Haqqani network behind Afghan truck blast: Pentagon
WASHINGTON (Reuters) - The Taliban-affiliated Haqqani network was behind a truck bombing that killed four Afghan civilians and wounded 77 U.S. troops on the eve of the 10th anniversary of the September 11 attacks, the Pentagon said on Monday.
The Taliban claimed responsibility for Saturday's attack in Wardak province, 30 miles south of the capital.
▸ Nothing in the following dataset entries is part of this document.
(** C8.  For an application whose state is already [started],
    [ApplicationStart] emits the warning and returns at once with a nil
    error.  The world it leaves differs from the one it found by that one
    line on the UI: no tailer was launched, no repository was asked and no
    poller ran. *)
Theorem ApplicationStart_already_started
    (tx : Texts) (tg : InstanceTags) (cmd : Start) (app : Application)
    (orgName spaceName : string) (w : World) :
  State app = "started" ->
  ApplicationStart tx tg cmd app orgName spaceName w
  = Some ((zeroApplication, None),
          afterEmit (EvSay (WarningColor tx
                              ("App " ++ Name app ++ " is already started")))
                    w).
Proof.
  intros Hstarted. unfold ApplicationStart. now rewrite Hstarted.
Qed.

Lemma ApplicationStart_already_started_witness :
  ApplicationStart Sample.texts Sample.tags Sample.defaults
    Sample.alreadyStarted "org" "space" slowStart
  = Some ((zeroApplication, None),
          afterEmit (EvSay "App dora is already started") slowStart).
Proof.
  exact (ApplicationStart_already_started Sample.texts Sample.tags
           Sample.defaults Sample.alreadyStarted "org" "space" slowStart
           eq_refl).
Defined.

(** C10.  When the start operation succeeds and the stage poller reports
    the staging timeout [(false, nil)], [WatchStaging] sends the stop
    signal, waits for the tailer's done signal, and then returns the zero
    [Application] with a non-nil error: the name of the application
    followed by [failed to stage within], the staging timeout in minutes
    and [minutes]. *)
Theorem WatchStaging_staging_timeout
    (tx : Texts) (tg : InstanceTags) (cmd : Start) (app : Application)
    (orgName spaceName : string)
    (start : Application -> M (Application * option error))
    (w : World) (updatedApp : Application) (w1 w2 : World) :
  start app (tailing app w) = Some ((updatedApp, None), w1) ->
  waitForInstancesToStage tx cmd updatedApp w1 = Some ((false, None), w2) ->
  WatchStaging tx tg cmd app orgName spaceName start w
  = Some ((zeroApplication,
           Some (Name app ++ " failed to stage within "
                 ++ fmt_minutes tx (StagingTimeout cmd) ++ " minutes")),
          afterEmit (EvSay EmptyString)
            (afterEmit EvWaitDone (afterEmit EvSendStop w2))).
Proof.
  intros Hstart Hstage.
  now rewrite WatchStaging_unfold, Hstart, Hstage.
Qed.

(** One minute to stage and a staging that never gets done. *)
Lemma WatchStaging_staging_timeout_witness :
  exists w2,
    WatchStaging Sample.texts Sample.tags Sample.oneMinute Sample.stopped
      "org" "space" (startCommand Sample.texts "org" "space") stuckStart
    = Some ((zeroApplication,
             Some "dora failed to stage within 1.000000 minutes"),
            afterEmit (EvSay EmptyString)
              (afterEmit EvWaitDone (afterEmit EvSendStop w2))).
Proof.
  eexists.
  eapply (WatchStaging_staging_timeout Sample.texts Sample.tags
           Sample.oneMinute Sample.stopped "org" "space"
           (startCommand Sample.texts "org" "space") stuckStart
           Sample.pending).
  - vm_compute. reflexivity.
  - vm_compute. reflexivity.
Defined.

(** When the start operation or the stage poller returns an error,
    [WatchStaging] returns in the very world that call left: nothing is
    sent on [stopChan] and the done signal is not waited for. *)
Lemma WatchStaging_error_paths
    (tx : Texts) (tg : InstanceTags) (cmd : Start) (app : Application)
    (orgName spaceName : string)
    (start : Application -> M (Application * option error))
    (w : World) (updatedApp : Application) (w1 : World) :
  (forall err,
     start app (tailing app w) = Some ((updatedApp, Some err), w1) ->
     WatchStaging tx tg cmd app orgName spaceName start w
     = Some ((zeroApplication, Some err), w1))
  /\ (forall err staged w2,
        start app (tailing app w) = Some ((updatedApp, None), w1) ->
        waitForInstancesToStage tx cmd updatedApp w1
        = Some ((staged, Some err), w2) ->
        WatchStaging tx tg cmd app orgName spaceName start w
        = Some ((zeroApplication, Some err), w2)).
Proof.
  split.
  - intros err Hstart. now rewrite WatchStaging_unfold, Hstart.
  - intros err staged w2 Hstart Hstage.
    rewrite WatchStaging_unfold, Hstart, Hstage. now destruct staged.
Qed.
(** * png2jpg.co: the image conversion service and its caller

    A shallow embedding of [src/lib/services/ImageConverter.ts] (class
    [ImageConverter]) and of the [handleFiles], [removeFile] and [clearAll]
    handlers of [src/lib/components/ImageConverter.svelte].

    Strings are byte strings; [toLowerCase] maps [A-Z] to [a-z].  The two
    allow-lists and the keys of the lookup table are lower-case ASCII without
    the letter k, so membership of a lower-cased name segment is the same as
    with the Unicode case mapping.  Reading a property of the lookup table,
    an object literal, finds its ten own keys and the members it inherits
    from [Object.prototype].

    The host platform (image decoder, canvas encoder, file reader, network,
    random numbers) is a record of oracles, [Host]; the platform state the
    code reads and writes (the object-URL registry, [document.body], the
    console) is the record [World].  Methods that touch it are computations
    in a state-and-exception monad [M]. *)

From Stdlib Require QArith.
From Stdlib Require Import Ascii String.
From stdpp Require Import base strings list gmap pretty.

Local Open Scope string_scope.
Local Open Scope list_scope.
Local Open Scope stdpp_scope.

(** ** JavaScript string primitives *)

Module Js.

(** [s.split(sep)] for a one-character separator: never empty. *)
Fixpoint split (sep : ascii) (s : string) : list string :=
  match s with
  | EmptyString => [EmptyString]
  | String c r =>
      if Ascii.eqb c sep then EmptyString :: split sep r
      else match split sep r with
           | seg :: segs => String c seg :: segs
           | [] => [String c EmptyString]
           end
  end.

(** [a.pop()]: the last element, [undefined] on an empty array. *)
Definition pop (a : list string) : option string := last a.

Definition lower_ascii (c : ascii) : ascii :=
  let n := nat_of_ascii c in
  if (65 <=? n)%nat && (n <=? 90)%nat then ascii_of_nat (n + 32) else c.

Fixpoint toLowerCase (s : string) : string :=
  match s with
  | EmptyString => EmptyString
  | String c r => String (lower_ascii c) (toLowerCase r)
  end.

(** Truthiness of a string value; [undefined] is [None]. *)
Definition truthy (s : string) : bool := negb (String.eqb s "").

(** [a || 'lit'] with a string literal on the right. *)
Definition or_lit (a : option string) (b : string) : string :=
  match a with
  | Some s => if truthy s then s else b
  | None => b
  end.

(** [arr.includes(x)]. *)
Definition includes (arr : list string) (x : string) : bool :=
  bool_decide (x ∈ arr).

(** What a property read can give: a string, or a member inherited from
    [Object.prototype] (a function; for [__proto__] the prototype object). *)
Inductive Value :=
| Str (s : string)
| Inherited (key : string).

(** The members every object literal inherits from [Object.prototype]. *)
Definition Object_prototype : list string :=
  [ "constructor"; "hasOwnProperty"; "isPrototypeOf"; "propertyIsEnumerable";
    "toLocaleString"; "toString"; "valueOf"; "__proto__";
    "__defineGetter__"; "__defineSetter__"; "__lookupGetter__";
    "__lookupSetter__" ].

(** [obj[key]] for an object literal whose own properties are [own]: an own
    property first, an inherited member otherwise, else [undefined]. *)
Definition get (own : gmap string string) (key : string) : option Value :=
  match own !! key with
  | Some s => Some (Str s)
  | None =>
      if includes Object_prototype key then Some (Inherited key) else None
  end.

(** Functions and objects are truthy. *)
Definition truthy_value (v : Value) : bool :=
  match v with
  | Str s => truthy s
  | Inherited _ => true
  end.

(** [a || b] on values. *)
Definition or_value (a b : option Value) : option Value :=
  match a with
  | Some v => if truthy_value v then a else b
  | None => b
  end.

(** [a || 'lit'] on values. *)
Definition or_value_lit (a : option Value) (b : string) : Value :=
  match a with
  | Some v => if truthy_value v then v else Str b
  | None => Str b
  end.

(** [[^.]+$] from the current position: the rest is free of dots. *)
Fixpoint no_dot (s : string) : bool :=
  match s with
  | EmptyString => true
  | String c r => negb (Ascii.eqb c ".") && no_dot r
  end.

(** Does [/\.[^.]+$/] match starting exactly at the head of [s]? *)
Definition ext_match_here (s : string) : bool :=
  match s with
  | String c r => Ascii.eqb c "." && negb (String.eqb r "") && no_dot r
  | EmptyString => false
  end.

(** [s.replace(/\.[^.]+$/, '')]: the leftmost match is dropped. *)
Fixpoint strip_ext (s : string) : string :=
  match s with
  | EmptyString => EmptyString
  | String c r =>
      if ext_match_here s then EmptyString else String c (strip_ext r)
  end.

(** [/\.[^.]+$/.test(s)]. *)
Fixpoint has_ext (s : string) : bool :=
  match s with
  | EmptyString => false
  | String c r => ext_match_here s || has_ext r
  end.

End Js.

(** ** Data *)

Inductive ImageFormat := png | jpg | jpeg | webp.

#[global] Instance ImageFormat_eq_dec : EqDecision ImageFormat.
Proof. solve_decision. Defined.

(** The string a format value is at run time. *)
Definition format_tag (f : ImageFormat) : string :=
  match f with
  | png => "png"
  | jpg => "jpg"
  | jpeg => "jpeg"
  | webp => "webp"
  end.

Record Blob := { blob_type : string; blob_data : string }.

Definition blob_size (b : Blob) : nat := String.length (blob_data b).

Record File := { name : string; type : string; content : string }.

(** [file.size] *)
Definition file_size (f : File) : nat := String.length (content f).

(** A [File] is a [Blob]. *)
Definition file_blob (f : File) : Blob :=
  {| blob_type := type f; blob_data := content f |}.

Record ConvertedFile := {
  id : string;
  originalFile : File;
  originalUrl : string;
  convertedUrl : string;
  filename : string;
  isConverting : bool;
  sourceFormat : Js.Value;
  targetFormat : ImageFormat;
  originalSize : nat;
  convertedSize : nat
}.

Definition SUPPORTED_INPUT_FORMATS : list string :=
  [ "image/png"; "image/jpeg"; "image/jpg"; "image/webp"; "image/gif";
    "image/svg+xml"; "image/x-icon"; "image/vnd.microsoft.icon";
    "image/tiff"; "image/avif" ].

Definition SUPPORTED_EXTENSIONS : list string :=
  [ "png"; "jpg"; "jpeg"; "gif"; "webp"; "svg"; "ico"; "tiff"; "avif" ].

(** The own properties of the object literal [MIME_TO_EXT]; it is read with
    [Js.get]. *)
Definition MIME_TO_EXT : gmap string string :=
  list_to_map
    [ ("image/jpeg", "jpg"); ("image/jpg", "jpg"); ("image/png", "png");
      ("image/webp", "webp"); ("image/gif", "gif"); ("image/svg+xml", "svg");
      ("image/x-icon", "ico"); ("image/vnd.microsoft.icon", "ico");
      ("image/tiff", "tiff"); ("image/avif", "avif") ].

(** ** Pure methods *)

(** [file.name.split('.').pop()?.toLowerCase()] *)
Definition name_ext (f : File) : option string :=
  Js.toLowerCase <$> Js.pop (Js.split "." (name f)).

Definition doesSupportFileType (file : File) : bool :=
  if Js.includes SUPPORTED_INPUT_FORMATS (type file) then true
  else
    let ext := name_ext file in
    Js.includes SUPPORTED_EXTENSIONS (Js.or_lit ext "").

(** Declared to return a string; an inherited member comes back as it is. *)
Definition getFileExtension (mimeType : string) : Js.Value :=
  Js.or_value_lit (Js.get MIME_TO_EXT mimeType) "unknown".

Definition getFormatConfig (targetFormat : ImageFormat)
  : string * QArith_base.Q :=
  match targetFormat with
  | png => ("image/png", QArith_base.Qmake 1 1)
  | webp => ("image/webp", QArith_base.Qmake 9 10)
  | jpg | jpeg => ("image/jpeg", QArith_base.Qmake 9 10)
  end.

(** ** The canvas *)

Record Image := { img_src : string; img_width : nat; img_height : nat }.

Inductive DrawOp :=
| FillRect (fillStyle : string) (x y w h : nat)
| DrawImage (img : Image) (dx dy : nat).

(** A canvas element: its size and the drawing operations applied to its
    (initially transparent) bitmap, oldest first. *)
Record Canvas := { width : nat; height : nat; ops : list DrawOp }.

(** [document.createElement('canvas')]: 300 by 150, transparent. *)
Definition new_canvas : Canvas := {| width := 300; height := 150; ops := [] |}.

(** ** Host platform and platform state *)

Inductive Exn := Error (message : string).

Inductive result (A : Type) :=
| Ok (a : A)
| Err (e : Exn).
Arguments Ok {A} a.
Arguments Err {A} e.

Record Host := {
  (** the n-th value of [Math.random().toString(36).substring(2, 11)] *)
  random_id : nat → string;
  (** [FileReader.readAsText]: the text, or [None] when [onerror] fires *)
  read_as_text : File → option string;
  (** decoding the bytes set as an image source: the bitmap's size, or
      [None] when [onerror] fires *)
  decode : Blob → option (nat * nat);
  (** whether [canvas.getContext('2d')] gives a context *)
  context2d : bool;
  (** the blob [canvas.toBlob] passes to its callback, [None] for [null] *)
  encode : Canvas → string → QArith_base.Q → option Blob;
  (** [fetch] of a URL that is not a registered object URL *)
  network : string → result Blob;
  (** [response.blob()] *)
  read_body : Blob → result Blob;
  (** [link.click()] on an anchor with this [href] and [download] *)
  click : string → string → result unit
}.

Record Anchor := { node : nat; href : string; download : string }.

Inductive Level := info | warn | error.

Record World := {
  handles : gmap string Blob;   (* live object URLs and what they refer to *)
  next_handle : nat;            (* object URLs created so far *)
  rng : nat;                    (* random numbers drawn so far *)
  body : list Anchor;           (* anchors appended to document.body *)
  next_node : nat;              (* elements created so far *)
  saved : list (string * string); (* save actions triggered: href, name *)
  console : list (Level * string)
}.

Definition empty_world : World :=
  {| handles := ∅; next_handle := 0; rng := 0; body := []; next_node := 0;
     saved := []; console := [] |}.

(** ** State and exceptions *)

Definition M (A : Type) : Type := World → result A * World.
(** X9.  [_fetchMintInfo] resolves to [null] only when the request
    throws.  It reports a new token exactly when the account has no
    data or its data is not 82 bytes long.  Otherwise it reports the
    supply stored at offset 36 and a number of decimals between 1 and
    255: a mint with zero decimals is reported with 6. *)
Theorem fetchMintInfo_cases (r : Fetched) :
  (_fetchMintInfo r = None <-> r = Threw)
  /\ (_fetchMintInfo r = Some MintNew
      <-> r = Account None
          \/ exists buf, r = Account (Some buf) /\ length buf <> 82%nat)
  /\ (forall supply decimals,
        _fetchMintInfo r = Some (MintFound supply decimals) ->
        exists buf b,
          r = Account (Some buf) /\ length buf = 82%nat
          /\ supply = fieldAt 36 buf /\ u64 supply
          /\ buf !! 44%nat = Some b
          /\ decimals = (if (Z.of_N (Byte.to_N b) =? 0)%Z then 6%Z
                         else Z.of_N (Byte.to_N b))
          /\ (1 <= decimals <= 255)%Z).
Proof.
  destruct r as [|[buf|]]; simpl.
  - split; [done|]. split; [|done]. split; [done|].
    intros [?|(buf & ? & _)]; done.
  - destruct (Nat.eqb_spec (length buf) 82) as [Hlen|Hlen]; simpl.
    + destruct (parseSplMint_eq buf Hlen) as (b & b45 & Hb & _ & ->).
      simpl.
      split; [done|]. split.
      { split; [done|]. intros [?|(buf' & [= <-] & ?)]; done. }
      intros supply decimals [= <- <-].
      exists buf, b. pose proof (byte_range b).
      do 3 (split; [done|]). split; [apply field_u64; lia|].
      do 2 (split; [done|]).
      destruct (Z.eqb_spec (Z.of_N (Byte.to_N b)) 0); lia.
    + split; [done|]. split; [|done].
      split; [|done]. intros _. right. eauto.
  - split; [done|]. split; [|done]. split; [|done]. auto.
Qed.

Lemma pipeline_with_curve (config : Config.t) (w : World) (cd : CurveData) :
  fetchedCurve w = Some cd ->
  _runValidationPipeline config w <> PASS CURVE_NOT_FOUND.
Proof.
  intros Hcurve.
  assert (forall p r, _basicValidate cd p = inl r -> r <> CURVE_NOT_FOUND)
    as Hbasic.
  { intros p r. unfold _basicValidate.
    repeat case_match; intros [= <-]; discriminate. }
  assert (forall m p r, _deepValidate config w m cd p = inl r ->
                        r <> CURVE_NOT_FOUND) as Hdeep.
  { intros m p r. unfold _deepValidate.
    repeat case_match; intros [= <-]; discriminate. }
  unfold _runValidationPipeline. rewrite Hcurve. cbv zeta.
  repeat case_match; try discriminate.
  - intros [= ->]. by eapply Hbasic.
  - intros [= ->]. by eapply Hdeep.
Qed.

(** X10.  Whatever the configuration, the pipeline answers
    CURVE_NOT_FOUND exactly when the request for the curve account
    throws, finds no data, or finds fewer than 40 bytes. *)
Theorem curve_not_found_iff (config : Config.t) (curve mint : Fetched)
    (randomVolume randomInitialBuy : Q) :
  _runValidationPipeline config
    (observed curve mint randomVolume randomInitialBuy)
  = PASS CURVE_NOT_FOUND
  <-> curve = Threw \/ curve = Account None
      \/ exists buf, curve = Account (Some buf) /\ (length buf < 40)%nat.
Proof.
  split.
  - intros Hrun.
    destruct (_fetchCurveData curve) as [cd|] eqn:Hcd.
    { exfalso. revert Hrun. by apply (pipeline_with_curve _ _ cd). }
    destruct curve as [|[buf|]]; auto. right. right. exists buf.
    split; [done|]. simpl in Hcd.
    rewrite parseBondingCurve_eq in Hcd.
    by destruct (Nat.ltb_spec (length buf) 40).
  - intros H.
    assert (_fetchCurveData curve = None) as Hcd.
    { destruct H as [->|[->|(buf & -> & Hlen)]]; try done. simpl.
      rewrite parseBondingCurve_eq.
      by destruct (Nat.ltb_spec (length buf) 40); [|lia]. }
    unfold _runValidationPipeline. simpl. by rewrite Hcd.
Qed.

End Fetches.

(** ** What the pipeline can answer *)

Section PipelineOutcomes.
Import PumpCurve ValidationQueue.
Local Open Scope Q_scope.

Lemma new_token_progress (cd : CurveData) :
  computeProgressPct (realToken cd) (realToken cd) == 0.
Proof. apply computeProgressPct_full_reserve. Qed.

(** X11.  For a token whose mint account is not visible yet, under any
    configuration that admits a progress of zero and asks for a score of
    at most 85, the decision depends on the real SOL reserve of the curve
    alone: below 0.15 SOL the token is passed for LOW_LIQUIDITY, and
    otherwise it is entered with tier EXTREME and a score of 85, 90 or
    95 according to the reserve.  Its progress is computed against its
    own reserve and is zero. *)
Theorem new_token_decided_by_liquidity (config : Config.t) (w : World)
    (cd : CurveData) :
  0 < Config.maxCurveProgress (Config.scanner config) ->
  Config.minCurveProgress (Config.scanner config) <= 0 ->
  Config.momentum_minScore (Config.momentum config) <= 85 ->
  fetchedCurve w = Some cd ->
  fetchedMint w = Some MintNew ->
  _runValidationPipeline config w
  = (if (realSol cd <? 150000000)%Z then PASS LOW_LIQUIDITY
     else ENTER {| mintInfo := Some MintNew;
                   curveData := cd;
                   momentumScore := earlyScoreFor (realSol cd);
                   tier := EXTREME;
                   positionSizePct := _getPositionSizeForTier config EXTREME;
                   progress :=
                     computeProgressPct (realToken cd) (realToken cd);
                   entered_isNew := true |})
  /\ computeProgressPct (realToken cd) (realToken cd) == 0.
Proof.
  intros Hmax Hmin Hscore Hcurve Hmint.
  split; [|apply new_token_progress].
  unfold _runValidationPipeline. rewrite Hcurve, Hmint. simpl.
  pose proof (new_token_progress cd) as Hp.
  set (progress := computeProgressPct _ _) in *.
  destruct (Num.ge progress _) eqn:E1; [apply Num_ge_iff in E1; lra|].
  destruct (Num.lt progress _) eqn:E2; [apply Num_lt_iff in E2; lra|].
  destruct (Num.ge progress 100) eqn:E3; [apply Num_ge_iff in E3; lra|].
  destruct (Num.gt progress 70) eqn:E4; [apply Num_gt_iff in E4; lra|].
  unfold _basicValidate.
  destruct (Z.ltb_spec (realSol cd) 150000000) as [Hlow|Hok].
  - destruct (Num.lt _ (15 # 100)) eqn:E5; [done|].
    apply Num_lt_false in E5. exfalso.
    rewrite Zlt_Qlt in Hlow. unfold inject_Z in *. qlra.
  - destruct (Num.lt _ (15 # 100)) eqn:E5.
    { apply Num_lt_iff in E5. exfalso. rewrite Zle_Qle in Hok. unfold inject_Z in *. qlra. }
    destruct (Num.gt progress 75) eqn:E6; [apply Num_gt_iff in E6; lra|].
    assert (_calculateEarlyScore
              {| basic_liquiditySol := inject_Z (realSol cd) / 1000000000;
                 basic_progress := progress |} progress
            = earlyScoreFor (realSol cd)) as ->.
    { unfold _calculateEarlyScore, earlyScoreFor. simpl.
      destruct (Z.leb_spec 500000000 (realSol cd)) as [H5|H5];
        [|destruct (Z.leb_spec 300000000 (realSol cd)) as [H3|H3]];
        [rewrite Zle_Qle in H5 | rewrite Zlt_Qlt in H5; rewrite Zle_Qle in H3
         | rewrite Zlt_Qlt in H5; rewrite Zlt_Qlt in H3; rewrite Zle_Qle in Hok].
      all: unfold inject_Z in *; num_cases; reflexivity. }
    assert (85 <= earlyScoreFor (realSol cd) <= 95)%Z as [Hlo Hhi].
    { unfold earlyScoreFor. repeat destruct (_ <=? _)%Z; lia. }
    rewrite Zle_Qle in Hlo, Hhi.
    destruct (Num.lt (inject_Z _) _) eqn:E7.
    { apply Num_lt_iff in E7. exfalso. unfold inject_Z in *. lra. }
    destruct (Num.ge (inject_Z _) 80) eqn:E8; [done|].
    apply Num_ge_false in E8. exfalso. unfold inject_Z in *. lra.
Qed.


(** X12.  Under a configuration whose thresholds are at most those
    shipped, and with draws of [Math.random()] that are not negative,
    only five of the twelve rejection reasons can occur. *)
Theorem reachable_rejections (config : Config.t) (w : World)
    (reason : Rejection) :
  Config.maxCurveProgress (Config.scanner config) <= 100 ->
  Config.minCurveProgress (Config.scanner config) <= 0 ->
  Config.momentum_minScore (Config.momentum config) <= 85 ->
  Config.minVolume5mSol (Config.scanner config) <= 1 # 2 ->
  Config.minInitialBuySol (Config.scanner config) <= 1 # 10 ->
  0 <= randomVolume w -> 0 <= randomInitialBuy w ->
  _runValidationPipeline config w = PASS reason ->
  reason = CURVE_NOT_FOUND \/ reason = CURVE_GRADUATED
  \/ reason = LOW_LIQUIDITY \/ reason = INSUFFICIENT_HOLDERS
  \/ reason = MOMENTUM_BELOW_THRESHOLD.
Proof.
  intros Hmax Hmin Hscore Hvol Hbuy Hrv Hrb.
  unfold _runValidationPipeline.
  destruct (fetchedCurve w) as [cd|]; [|intros [= <-]; auto].
  cbv zeta.
  pose proof (computeProgressPct_range (realToken cd)
                (supplyOf (fetchedMint w) cd)) as [Hp0 Hp100].
  set (progress := computeProgressPct _ _) in *.
  destruct (Num.ge progress _) eqn:E1; [intros [= <-]; auto|].
  apply Num_ge_false in E1.
  destruct (Num.lt progress _) eqn:E2; [apply Num_lt_iff in E2; lra|].
  destruct (Num.ge progress 100) eqn:E3; [apply Num_ge_iff in E3; lra|].
  destruct (isNew (fetchedMint w)) eqn:Hnew.
  - assert (progress == 0) as Hp.
    { unfold progress. destruct (fetchedMint w) as [[|]|]; try done.
      apply computeProgressPct_full_reserve. }
    destruct (Num.gt progress 70) eqn:E4; [apply Num_gt_iff in E4; lra|].
    unfold _basicValidate.
    destruct (Num.lt _ (15 # 100)) eqn:E5; [intros [= <-]; auto|].
    apply Num_lt_false in E5.
    destruct (Num.gt progress 75) eqn:E6; [apply Num_gt_iff in E6; lra|].
    pose proof (calculateEarlyScore_range
                  {| basic_liquiditySol := inject_Z (realSol cd) / 1000000000;
                     basic_progress := progress |} progress E5
                  ltac:(lra)) as [Hs _].
    rewrite Zle_Qle in Hs.
    destruct (Num.lt (inject_Z _) _) eqn:E7; [|done].
    apply Num_lt_iff in E7. exfalso. unfold inject_Z in *. lra.
  - unfold _deepValidate, _estimateVolume, _getInitialBuy. cbv zeta.
    destruct (Num.lt _ (Config.minHolders _)); [intros [= <-]; auto|].
    destruct (Num.lt _ (Config.minVolume5mSol _)) eqn:E5;
      [apply Num_lt_iff in E5; lra|].
    destruct (Num.lt _ (5 # 10)); [intros [= <-]; auto|].
    destruct (Num.truthy _ && _) eqn:E6.
    { apply andb_true_iff in E6 as [_ E6]. apply Num_lt_iff in E6. lra. }
    destruct (Num.lt (inject_Z _) _); [intros [= <-]; auto|done].
Qed.

Lemma Math_round_lt (x : Q) (z : Z) :
  x + (1 # 2) < inject_Z z -> (Num.Math_round x < z)%Z.
Proof.
  intros H. unfold Num.Math_round. rewrite Zlt_Qlt.
  pose proof (Qfloor_le (x + (1 # 2))). lra.
Qed.

Lemma Math_round_ge (x : Q) (z : Z) :
  inject_Z z <= x + (1 # 2) -> (z <= Num.Math_round x)%Z.
Proof.
  intros H. unfold Num.Math_round.
  apply Qfloor_resp_le in H. by rewrite Qfloor_Z in H.
Qed.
The bombing occurred hours after the Taliban issued a September 11-related statement blaming the United States for the bloodshed in Afghanistan.
"This was of course a deplorable attack against a combat outpost in Wardak and we condemn it in the strongest possible terms," Pentagon spokesman George Little said. "We believe that the perpetrators were from the Haqqani network. ... This is totally unacceptable behavior and we call on these kind of attacks to cease."
The Haqqani network is a militant group allied with the Taliban that was started by Jalaluddin Haqqani, who rose to prominence in the 1980s receiving weapons and funds from the CIA and Saudi Arabia to fight Soviet forces in Afghanistan.
Although considered to be a part of the larger Taliban umbrella organization headed by Mullah Omar and his Quetta Shura Taliban, the Haqqanis maintain their own command and control and lines of operation.
They are believed to have introduced suicide bombing into Afghanistan and to have been behind several high-profile attacks, including an attempted assassination of President Hamid Karzai and a raid on Kabul's top hotel.
Little declined to detail what evidence the U.S. government has to suggest Haqqani network involvement in the incident, which involved a large bomb hidden in a truckload of firewood.
"Suffice it to say that we have strong confidence that they were involved," he said. "There is a very strong likelihood that top Haqqani leadership supported and were aware of the attack."
"This was not some guy with a suicide vest," said Navy Captain John Kirby, spokesman for the Joint Chiefs of Staff. "This was a large, large vehicle with a large amount of explosive material in it. And you don't conduct that kind of an attack without good resourcing, good planning and a fair level of coordination."
The attack on Saturday in the Sayed Abad district caused one of the highest casualty tolls of the decade-long war. An 8-year-old boy was among the four Afghan civilians killed. Seventy-seven U.S. troops were wounded, as were up to 25 Afghan civilians.
Violence has escalated across Afghanistan over the summer, turning even some areas near the capital, such as Wardak, into insurgent strongholds and bringing insecurity to parts of the north and west that had been peaceful for years.
Seventy-one U.S. military personnel were killed in August. The toll got a heavy boost when 30 Navy Seals, seven Afghans and an interpreter died when a helicopter was shot down in Wardak on August 5, marking the largest loss of life in a single incident during 10 years of war.
"It has continued to be a very volatile situation, particularly in the east," Kirby said. "That's a kinetic fight there and it continues to be tough.